An article’s most important sentence is its title. Writers (us included) agonize over the precise wording, often crafting over a dozen different options before settling on one. We know that the title will be the first thing that potential readers will see in the search engine results page (SERP) and that it will be a huge factor in whether they click through to the article or not.
So when Google confirmed that it sometimes takes initiative and changes the title in the SERP, we were more than a bit upset. The more we dove into it, though, the more we accepted the practice. Though we’re still miffed.
Here’s what you need to know.
What We’re Talking About: SERP Titles
This is all concerned with the SERP title: The line of blue letters that serve as anchor text to a website, beneath a summary of the site’s URL and above its meta description.
Whenever you make a new webpage, you can specify what the title will be. The exact process will depend on your content management system, but the result will be an HTML title tag.
Search engines, like Google, pull this HTML title tag and plug it into the SERP to tell web searchers what the page is about.
It’s a pretty good system: Website owners have a pretty good idea of what their page is about, and the title tag is an intuitive way to describe the page’s content in a very succinct way.
Google Has Been Tweaking Titles
Recently, SEO professionals have noticed that a few of the titles showing up in Google’s SERP were not the same as the page’s HTML title tag. Google promptly announced that it was making wider use of factors other than the HTML title tag to populate the title field in its SERPs.
The search engine claimed that this practice was nothing new. Since 2012, the announcement said, Google’s algorithms had been looking past the HTML title tag for a good title to use if the HTML version was too long, too generic, stuffed with keywords, or simply missing.
Before, the search engine would use the search query to influence what came up in the title of a SERP listing, occasionally leading to something other than the HTML title tag.
Now, though, Google said that it had started to use text “that humans can visually see when they arrive at a web page” to override the page’s given HTML title. That text could be in an H1 tag at the top of the page (like in this article) or somewhere deeper in the content, large-font text that does not come in header formatting, or even text in a prominent image.

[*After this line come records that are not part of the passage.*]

(** ** The ring implements KCP's queue interface *)

#[export] Program Instance ring_queue : QueueImpl T (RingBuffer T) := {
  qi_wf := rb_wf;
  qi_list := rb_list;
  qi_new := rb_new;
  qi_push := rb_push;
  qi_pop := rb_pop;
  qi_peek := rb_peek;
  qi_discard := rb_discard;
  qi_clear := rb_clear;
  qi_shrink_to := rb_shrink_to;
  qi_len := rb_len;
  qi_get := rb_get;
  qi_alter := rb_get_mut;
  qi_for_each _ := rb_for_each;
  qi_iter_mut_to _ := rb_iter_mut_to;
  qi_iter_mut_from _ := rb_iter_mut_from;
  qi_push_spec := rb_push_spec;
  qi_pop_spec := rb_pop_spec;
  qi_peek_spec := rb_peek_spec;
  qi_discard_spec := rb_discard_spec;
  qi_clear_spec := rb_clear_spec;
  qi_shrink_to_spec := rb_shrink_to_spec;
  qi_get_spec := rb_get_spec;
  qi_alter_spec := rb_get_mut_spec;
  qi_for_each_spec := rb_for_each_spec;
  qi_iter_mut_to_spec := rb_iter_mut_to_spec;
  qi_iter_mut_from_spec := rb_iter_mut_from_spec;
}.
Next Obligation. intros. split; [apply rb_new_wf | apply rb_new_list]. Qed.
Next Obligation. intros. symmetry. by apply rb_list_length. Qed.

(** ** Whole runs

    The operations as data, with what each one returns. *)

Inductive ring_op :=
| OpPush (v : T)
| OpPop
| OpPeek
| OpDiscard (n : nat)
| OpClear
| OpShrinkTo (size : nat)
| OpLen
| OpGet (index : nat)
| OpGetMut (index : nat) (f : T -> T)
| OpForEach (f : T -> T * bool)
| OpIterMutTo (n : nat) (f : T -> T)
| OpIterMutFrom (skip : nat) (f : T -> T).

Inductive ring_obs :=
| ObsUnit
| ObsElem (v : option T)
| ObsNat (n : nat).

Definition ring_step (op : ring_op) r : ring_obs * RingBuffer T :=
  match op with
  | OpPush v => (ObsUnit, rb_push r v)
  | OpPop => let '(v, r) := rb_pop r in (ObsElem v, r)
  | OpPeek => (ObsElem (rb_peek r), r)
  | OpDiscard n => let '(k, r) := rb_discard r n in (ObsNat k, r)
  | OpClear => (ObsUnit, rb_clear r)
  | OpShrinkTo n => (ObsUnit, snd (rb_shrink_to r n))
  | OpLen => (ObsNat (rb_len r), r)
  | OpGet i => (ObsElem (rb_get r i), r)
  | OpGetMut i f => (ObsUnit, rb_get_mut r i f)
  | OpForEach f => (ObsUnit, snd (rb_for_each (fun _ x => let '(x, b) := f x in (tt, x, b)) tt r))
  | OpIterMutTo n f => (ObsUnit, snd (rb_iter_mut_to n (fun _ x => (tt, f x)) tt r))
  | OpIterMutFrom n f => (ObsUnit, snd (rb_iter_mut_from n (fun _ x => (tt, f x)) tt r))
  end.

Definition list_step (op : ring_op) l : ring_obs * list T :=
  match op with
  | OpPush v => (ObsUnit, q_push v l)
  | OpPop => match q_pop l with Some (x, l) => (ObsElem (Some x), l) | None => (ObsElem None, []) end
  | OpPeek => (ObsElem (head l), l)
  | OpDiscard n => (ObsNat (Nat.min n (length l)), drop n l)
  | OpClear => (ObsUnit, [])
  | OpShrinkTo _ => (ObsUnit, l)
  | OpLen => (ObsNat (length l), l)
  | OpGet i => (ObsElem (l !! i), l)
  | OpGetMut i f => (ObsUnit, alter f i l)
  | OpForEach f => (ObsUnit, snd (q_for_each (fun _ x => let '(x, b) := f x in (tt, x, b)) tt l))
  | OpIterMutTo n f => (ObsUnit, snd (q_iter_mut_to n (fun _ x => (tt, f x)) tt l))
  | OpIterMutFrom n f => (ObsUnit, snd (q_iter_mut_from n (fun _ x => (tt, f x)) tt l))
  end.

Fixpoint run_ops {Q : Type} (step : ring_op -> Q -> ring_obs * Q) (ops : list ring_op) (q : Q)
    : list ring_obs * Q :=
  match ops with
  | [] => ([], q)
  | op :: ops =>
      let '(o, q) := step op q in
      let '(os, q) := run_ops step ops q in (o :: os, q)
  end.

Lemma ring_step_refines op r : rb_wf r ->
  rb_wf (snd (ring_step op r)) /\
  list_step op (rb_list r) = (fst (ring_step op r), rb_list (snd (ring_step op r))).
Proof.
  intros Hwf. destruct op as [v| | |n| |n| |i|i f|f|n f|n f]; cbn [ring_step list_step fst snd].
  - destruct (rb_push_spec r v Hwf) as [? ->]. done.
  - pose proof (rb_pop_spec r Hwf) as Hp. destruct (rb_list r) as [|x l] eqn:E; cbn in Hp.
    + rewrite Hp. cbn. by rewrite E.
    + destruct Hp as (r'&->&?&<-). done.
  - by rewrite rb_peek_spec.
  - destruct (rb_discard_spec r n Hwf) as (r'&->&?&<-). done.
  - destruct (rb_clear_spec r Hwf) as [? ->]. done.
  - destruct (rb_shrink_to_spec r n Hwf) as [? ->]. done.
  - by rewrite rb_list_length.
  - by rewrite rb_get_spec.
  - destruct (rb_get_mut_spec r i f Hwf) as [? ->]. done.
  - destruct (rb_for_each_spec _ (fun _ x => let '(x, b) := f x in (tt, x, b)) tt r Hwf) as [? <-]. done.
  - destruct (rb_iter_mut_to_spec _ n (fun _ x => (tt, f x)) tt r Hwf) as [? <-]. done.
  - destruct (rb_iter_mut_from_spec _ n (fun _ x => (tt, f x)) tt r Hwf) as [? <-]. done.
Qed.

Lemma ring_step_vacated op r : rb_wf r -> rb_vacated r -> rb_vacated (snd (ring_step op r)).
Proof.
  intros Hwf Hv. destruct op as [v| | |n| |n| |i|i f|f|n f|n f]; cbn [ring_step snd]; try done.
  - by apply rb_push_vacated.
  - pose proof (rb_pop_vacated r Hwf Hv). by destruct (rb_pop r).
  - pose proof (rb_discard_vacated r n Hwf Hv). by destruct (rb_discard r n).
  - by apply rb_clear_vacated.
  - by apply rb_shrink_to_vacated.
  - by apply rb_get_mut_vacated.
  - apply rb_for_each_vacated; done.
  - apply rb_iter_mut_to_vacated; done.
  - apply rb_iter_mut_from_vacated; done.
Qed.

Lemma ring_run_vacated ops r : rb_wf r -> rb_vacated r -> rb_vacated (snd (run_ops ring_step ops r)).
Proof.
  revert r; induction ops as [|op ops IH]; intros r Hwf Hv; cbn; [done|].
  destruct (ring_step_refines op r Hwf) as [Hwf' _]. pose proof (ring_step_vacated op r Hwf Hv) as Hv'.
  destruct (ring_step op r) as [o r']. cbn in Hwf', Hv'. specialize (IH r' Hwf' Hv').
  by destruct (run_ops ring_step ops r').
Qed.

Lemma ring_run_refines_from ops r : rb_wf r ->
  rb_wf (snd (run_ops ring_step ops r)) /\
  run_ops list_step ops (rb_list r) =
    (fst (run_ops ring_step ops r), rb_list (snd (run_ops ring_step ops r))).
Proof.
  revert r; induction ops as [|op ops IH]; intros r Hwf; cbn; [done|].
  destruct (ring_step_refines op r Hwf) as [Hwf' ->].
  destruct (ring_step op r) as [o r']. cbn in Hwf' |- *.
  destruct (IH r' Hwf') as [? ->]. destruct (run_ops ring_step ops r'). done.
Qed.
End Ring.
(* ===== verification/KcpSend.v ===== *)
(** * [kcp.rs]: queueing data for sending and reading received data

    [Kcp::new_segment], [Kcp::send], [Kcp::peek_size], [Kcp::recv] and
    [Kcp::parse_data] with the loop the last two share, which moves the in-order
    head of [rcv_buf] to [rcv_queue]; then the acknowledgements: [parse_ack],
    [parse_una], [parse_fastack], [shrink_buf], [update_ack]. *)
From S2P Require Import Prelude Word Env Segment Queue Heap KcpState.
Local Open Scope Z_scope.

(** [usize::div_ceil]. *)
Definition div_ceil (n d : nat) : nat := ((n + d - 1) / d)%nat.

Definition is_nil {A} (l : list A) : bool := match l with [] => true | _ => false end.

Section Kcp.
Context {O C : Type} `{Output O, Clock C}.
Implicit Types (k : Kcp O C).

(** ** Sending *)

(** [Kcp::new_segment]: a default segment with [size] zero bytes. *)
Definition new_segment (size : nat) : Segment :=
  segment_default <| sg_data := replicate size 0 |>.

(** The streaming-mode step of [Kcp::send]: the front of [buffer] is appended to
    the last queued segment, up to [mss]; what is left of [buffer] and the
    queue. *)
Definition send_extend (mss : nat) (buffer : list Z) (q : list Segment) : list Z * list Segment :=
  match last q with
  | Some seg =>
      if (length (sg_data seg) <? mss)%nat then
        let capacity := (mss - length (sg_data seg))%nat in
        let extend := Nat.min (length buffer) capacity in
        (drop extend buffer,
         alter (fun seg => seg <| sg_data := sg_data seg ++ take extend buffer |>) (length q - 1)%nat q)
      else (buffer, q)
  | None => (buffer, q)
  end.

(** The [for i in 0..count] loop of [Kcp::send], with [n] iterations left. *)
Fixpoint send_loop (stream : Z) (mss count i n : nat) (buffer : list Z) (q : list Segment)
    : list Segment :=
  match n with
  | 0%nat => q
  | S n =>
      let size := Nat.min (length buffer) mss in
      let seg := (new_segment size) <| sg_data := take size buffer |> in
      let seg :=
        if stream =? 0 then seg <| sg_frg := u8 (Z.of_nat (count - i - 1)) |>
        else seg <| sg_frg := 0 |> in
      send_loop stream mss count (S i) n (drop size buffer) (q_push seg q)
  end.

(** [Kcp::send]. *)
Definition send (buffer : list Z) k : Z * Kcp O C :=
  if is_nil buffer then (-1, k)
  else
    let mss := Z.to_nat (k_mss k) in
    let '(buffer, k) :=
      if negb (k_stream k =? 0) then
        let '(buffer, q) := send_extend mss buffer (k_snd_queue k) in
        (buffer, k <| k_snd_queue := q |>)
      else (buffer, k) in
    if negb (k_stream k =? 0) && is_nil buffer then (0, k)
    else if negb (length buffer <=? mss)%nat && (mss =? 0)%nat then
      (0, k <| k_panic := true |>) (* division by zero *)
    else
      let count := if (length buffer <=? mss)%nat then 1%nat else div_ceil (length buffer) mss in
      if (255 <? count)%nat then (-2, k)
      else
        let count := if (count =? 0)%nat then 1%nat else count in
        (0, k <| k_snd_queue := send_loop (k_stream k) mss count 0 count buffer (k_snd_queue k) |>).

(** ** Receiving *)

(** The [for] loop of [peek_size]: payload bytes up to the first [frg == 0]. *)
Fixpoint peek_sum (q : list Segment) : Z :=
  match q with
  | [] => 0
  | seg :: q => zlen (sg_data seg) + (if sg_frg seg =? 0 then 0 else peek_sum q)
  end.

(** [Kcp::peek_size]. *)
Definition peek_size k : Z :=
  match head (k_rcv_queue k) with
  | None => -1
  | Some seg =>
      if sg_frg seg =? 0 then zlen (sg_data seg)
      else if zlen (k_rcv_queue k) <? u8 (sg_frg seg + 1) then -1
      else peek_sum (k_rcv_queue k)
  end.

(** The "merge fragment" loop of [recv]: pops segments and copies their payload
    to [buffer] from offset [n]; [None] is the panic of a slice out of range. *)
Fixpoint recv_merge (q : list Segment) (buffer : list Z) (n : nat)
    : option (list Segment * list Z * nat) :=
  match q with
  | [] => Some (q, buffer, n)
  | seg :: q =>
      let len := length (sg_data seg) in
      if (length buffer <? n + len)%nat then None
      else
        let buffer := take n buffer ++ sg_data seg ++ drop (n + len) buffer in
        if sg_frg seg =? 0 then Some (q, buffer, n + len)%nat
        else recv_merge q buffer (n + len)
  end.

(** The loop "move available data from rcv_buf -> rcv_queue" of [recv] and
    [parse_data]: pops the heap; the segment goes to the queue if it is the next
    one and there is room, and back into the heap (ending the loop) if not. *)
Fixpoint move_available (fuel : nat) k : Kcp O C :=
  match fuel with
  | 0%nat => k
  | S fuel =>
      match sh_pop (k_rcv_buf k) with
      | None => k
      | Some (seg, h) =>
          if (sg_sn seg =? k_rcv_nxt k) && (zlen (k_rcv_queue k) <? k_rcv_wnd k) then
            move_available fuel
              (k <| k_rcv_buf := h |> <| k_rcv_queue := q_push seg (k_rcv_queue k) |>
                 <| k_rcv_nxt := wadd32 (k_rcv_nxt k) 1 |>)
          else k <| k_rcv_buf := sh_push h seg |>
      end
  end.

(** Each round that goes on takes one segment out of the heap. *)
Definition move_fuel k : nat := S (sh_len (k_rcv_buf k)).

(** [Kcp::recv]: the code returned, the caller's buffer and the new state. *)
Definition recv (buffer : list Z) k : Z * list Z * Kcp O C :=
  let peeksize := peek_size k in
  if peeksize <? 0 then (-1, buffer, k)
  else if zlen buffer <? peeksize then (-2, buffer, k)
  else
    let fast_recover := k_rcv_wnd k <=? zlen (k_rcv_queue k) in
    match recv_merge (k_rcv_queue k) buffer 0 with
    | None => (0, buffer, k <| k_panic := true |>)
    | Some (q, buffer, n) =>
        let k := k <| k_rcv_queue := q |> in
        let k := move_available (move_fuel k) k in
        let k :=
          if (zlen (k_rcv_queue k) <? k_rcv_wnd k) && fast_recover then
            k <| k_probe := Z.lor (k_probe k) IKCP_ASK_TELL |>
          else k in
        (Z.of_nat n, buffer, k)
    end.

(** [Kcp::parse_data]: whether the segment was a repeat, and the new state. *)
Definition parse_data (newseg : Segment) (data : list Z) k : bool * Kcp O C :=
  let sn := sg_sn newseg in
  if (0 <=? _itimediff sn (wadd32 (k_rcv_nxt k) (k_rcv_wnd k)))
     || (_itimediff sn (k_rcv_nxt k) <? 0)
  then (true, k)
  else
    let '(repeat, k) :=
      if negb (sh_has (k_rcv_buf k) sn) then
        (false, k <| k_rcv_buf := sh_push (k_rcv_buf k) (newseg <| sg_data := data |>) |>)
      else (true, k) in
    (repeat, move_available (move_fuel k) k).

End Kcp.

(** ** [kcp.rs]: acknowledgements

    The RTT estimator [update_ack], the send buffer's search by sequence number
    ([snd_buf_offset], [scan_for_sn]; Decision D31), and [parse_ack],
    [parse_fastack], [parse_una], [shrink_buf], [ack_push]. *)
(** [i32::wrapping_add], [wrapping_sub]; [>>] on [i32] is [Z.shiftr]; [<<] on
    [u32] drops the high bits. *)
Definition iadd (a b : Z) : Z := i32 (a + b).
Definition isub (a b : Z) : Z := i32 (a - b).
Definition ushl (a n : Z) : Z := u32 (Z.shiftl a n).

Section Kcp.
Context {O C : Type} `{Output O, Clock C}.
Implicit Types (k : Kcp O C).

(** [Kcp::update_ack]. *)
Definition update_ack (rtt : Z) k : Kcp O C :=
  let k :=
    if k_rx_srtt k =? 0 then
      k <| k_rx_srtt := rtt |> <| k_rx_rttvar := Z.shiftr rtt 1 |>
    else
      let delta := isub rtt (k_rx_srtt k) in
      let k := k <| k_rx_srtt := iadd (k_rx_srtt k) (Z.shiftr delta 3) |> in
      let delta := if delta <? 0 then i32 (- delta) else delta in
      if rtt <? isub (k_rx_srtt k) (k_rx_rttvar k) then
        k <| k_rx_rttvar := iadd (k_rx_rttvar k) (Z.shiftr (isub delta (k_rx_rttvar k)) 5) |>
      else
        k <| k_rx_rttvar := iadd (k_rx_rttvar k) (Z.shiftr (isub delta (k_rx_rttvar k)) 2) |> in
  let rto := wadd32 (u32 (k_rx_srtt k)) (_imax_ (k_interval k) (ushl (u32 (k_rx_rttvar k)) 2)) in
  k <| k_rx_rto := _ibound_ (k_rx_minrto k) rto IKCP_RTO_MAX |>.

(** [Kcp::shrink_buf]. *)
Definition shrink_buf k : Kcp O C :=
  match head (k_snd_buf k) with
  | Some seg => k <| k_snd_una := sg_sn seg |>
  | None => k <| k_snd_una := k_snd_nxt k |>
  end.

(** [Kcp::scan_for_sn] from index [i] on. *)
Fixpoint scan_for_sn (sn : Z) (i : nat) (q : list Segment) : option nat :=
  match q with
  | [] => None
  | seg :: q =>
      if sn =? sg_sn seg then Some i
      else if _itimediff sn (sg_sn seg) <? 0 then None
      else scan_for_sn sn (S i) q
  end.

(** [Kcp::snd_buf_offset]. *)
Definition snd_buf_offset (sn : Z) k : option nat :=
  if negb (fs_enabled (k_flush_scan k)) then None
  else
    let offset := Z.to_nat (wsub32 sn (k_snd_una k)) in
    match k_snd_buf k !! offset with
    | Some seg => if sg_sn seg =? sn then Some offset else None
    | None => None
    end.

(** [Kcp::recycle_segment]. *)
Definition recycle_segment (seg : Segment) : Segment := seg <| sg_data := [] |>.

(** The guard of [parse_ack] and [parse_fastack]: [sn] is not in flight. *)
Definition out_of_flight (sn : Z) k : bool :=
  (_itimediff sn (k_snd_una k) <? 0) || (0 <=? _itimediff sn (k_snd_nxt k)).

(** [Kcp::parse_ack]. *)
Definition parse_ack (sn : Z) k : Kcp O C :=
  if out_of_flight sn k then k
  else
    let at_ :=
      match snd_buf_offset sn k with
      | Some offset => Some offset
      | None => scan_for_sn sn 0 (k_snd_buf k)
      end in
    match at_ with
    | Some i => k <| k_snd_buf := alter (fun seg => recycle_segment (seg <| sg_acked := 1 |>)) i (k_snd_buf k) |>
    | None => k
    end.

(** [Kcp::bump_fastack]: the captured [should_fast_ack] and [bumped], and the
    segment. *)
Definition bump_fastack (ts fastresend : Z) (s : Z * bool) (seg : Segment) : (Z * bool) * Segment :=
  let '(should_fast_ack, bumped) := s in
  if (_itimediff (sg_ts seg) ts <=? 0) && negb (sg_fastack seg =? FFFFFFFF) then
    let seg := seg <| sg_fastack := wadd32 (sg_fastack seg) 1 |> in
    let bumped := bumped || (sg_acked seg =? 0) in
    let should_fast_ack := if fastresend <=? sg_fastack seg then 1 else should_fast_ack in
    ((should_fast_ack, bumped), seg)
  else (s, seg).

(** The fallback callback of [parse_fastack]. *)
Definition fastack_visit (sn ts fastresend : Z) (s : Z * bool) (seg : Segment)
    : (Z * bool) * Segment * bool :=
  if _itimediff sn (sg_sn seg) <? 0 then (s, seg, false)
  else if negb (sn =? sg_sn seg) then
    let '(s, seg) := bump_fastack ts fastresend s seg in (s, seg, true)
  else (s, seg, true).

(** [Kcp::parse_fastack]. *)
Definition parse_fastack (sn ts : Z) k : Z * Kcp O C :=
  if out_of_flight sn k then (0, k)
  else
    let fastresend := u32 (k_fastresend k) in
    let '((should_fast_ack, bumped), q) :=
      match snd_buf_offset sn k with
      | Some offset => q_iter_mut_to offset (bump_fastack ts fastresend) (0, false) (k_snd_buf k)
      | None => q_for_each (fastack_visit sn ts fastresend) (0, false) (k_snd_buf k)
      end in
    let k := k <| k_snd_buf := q |> in
    let k :=
      if bumped then k <| k_flush_scan := (k_flush_scan k) <| fs_no_fastack := false |> |>
      else k in
    (should_fast_ack, k).

(** The callback of [parse_una]: counts the segments before [una]. *)
Definition una_visit (una : Z) (count : nat) (seg : Segment) : nat * Segment * bool :=
  if 0 <? _itimediff una (sg_sn seg) then (S count, recycle_segment seg, true)
  else (count, seg, false).

(** [Kcp::parse_una]. *)
Definition parse_una (una : Z) k : nat * Kcp O C :=
  let '(count, q) := q_for_each (una_visit una) 0%nat (k_snd_buf k) in
  let k := k <| k_snd_buf := drop count q |> in
  let unsent := Nat.min (fs_unsent (k_flush_scan k)) (length (k_snd_buf k)) in
  (count, k <| k_flush_scan := (k_flush_scan k) <| fs_unsent := unsent |> |>).

(** [Kcp::ack_push]. *)
Definition ack_push (sn ts : Z) k : Kcp O C := k <| k_acklist := k_acklist k ++ [mkAck sn ts] |>.

End Kcp.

Google even said that it would consider anchor text on external links from another website for the page’s SERP title.
The announcement culminated in what Google probably thought would be a calming statistic for website owners: “Of all the ways we generate titles, content from HTML title tags is still by far the most likely used, more than 80% of the time.”
While this is clearly an attempt to make it sound like these title tweaks are rare, it’s actually quite alarming. On average, 1 of every 5 of your readers clicked on a SERP title that you did not write.
How This Should Impact Your Law Firm’s Website
If you’re doing things right, already, Google’s new practice shouldn’t impact your site, at all. You should already be writing HTML titles with dense, but not stuffed, keywords that accurately reflect what the content is all about. At the very least, you should be writing HTML titles for your pages in normal, organic language.
If that’s not the case, though, you may start to see some of your pages underperform their rankings. Just think: If you give Google a reason to rewrite your page’s title in the SERP, you are giving it an opportunity to mess it up. If the title is off-key, it will deter readers.
Take, for example, a law firm website that doesn’t add HTML title tags for its pages, but does splay a header across the top of all of them: “Criminal Defense Attorneys at the King Law Firm.” Then someone does a search query for “what is the exclusionary rule”. The SERP results could have titles that look like this:
- What is the exclusionary rule? Criminal defense lawyers explain
- How can the exclusionary rule help me win my case?
- Criminal Defense Attorneys at the King Law Firm
- The exclusionary rule – a defendant’s most important protection
When compared to SERP titles that are done right – often because they are written by the website owners, themselves – these other ones look amateurish enough that they can deter traffic, even if the content is actually quite good. And it gets worse if Google pulls anchor text from a backlink to display as the page’s SERP title. Website owners don’t even have control over what that text says. Some of the results have been so bad that Google has opened a complaint thread for feedback.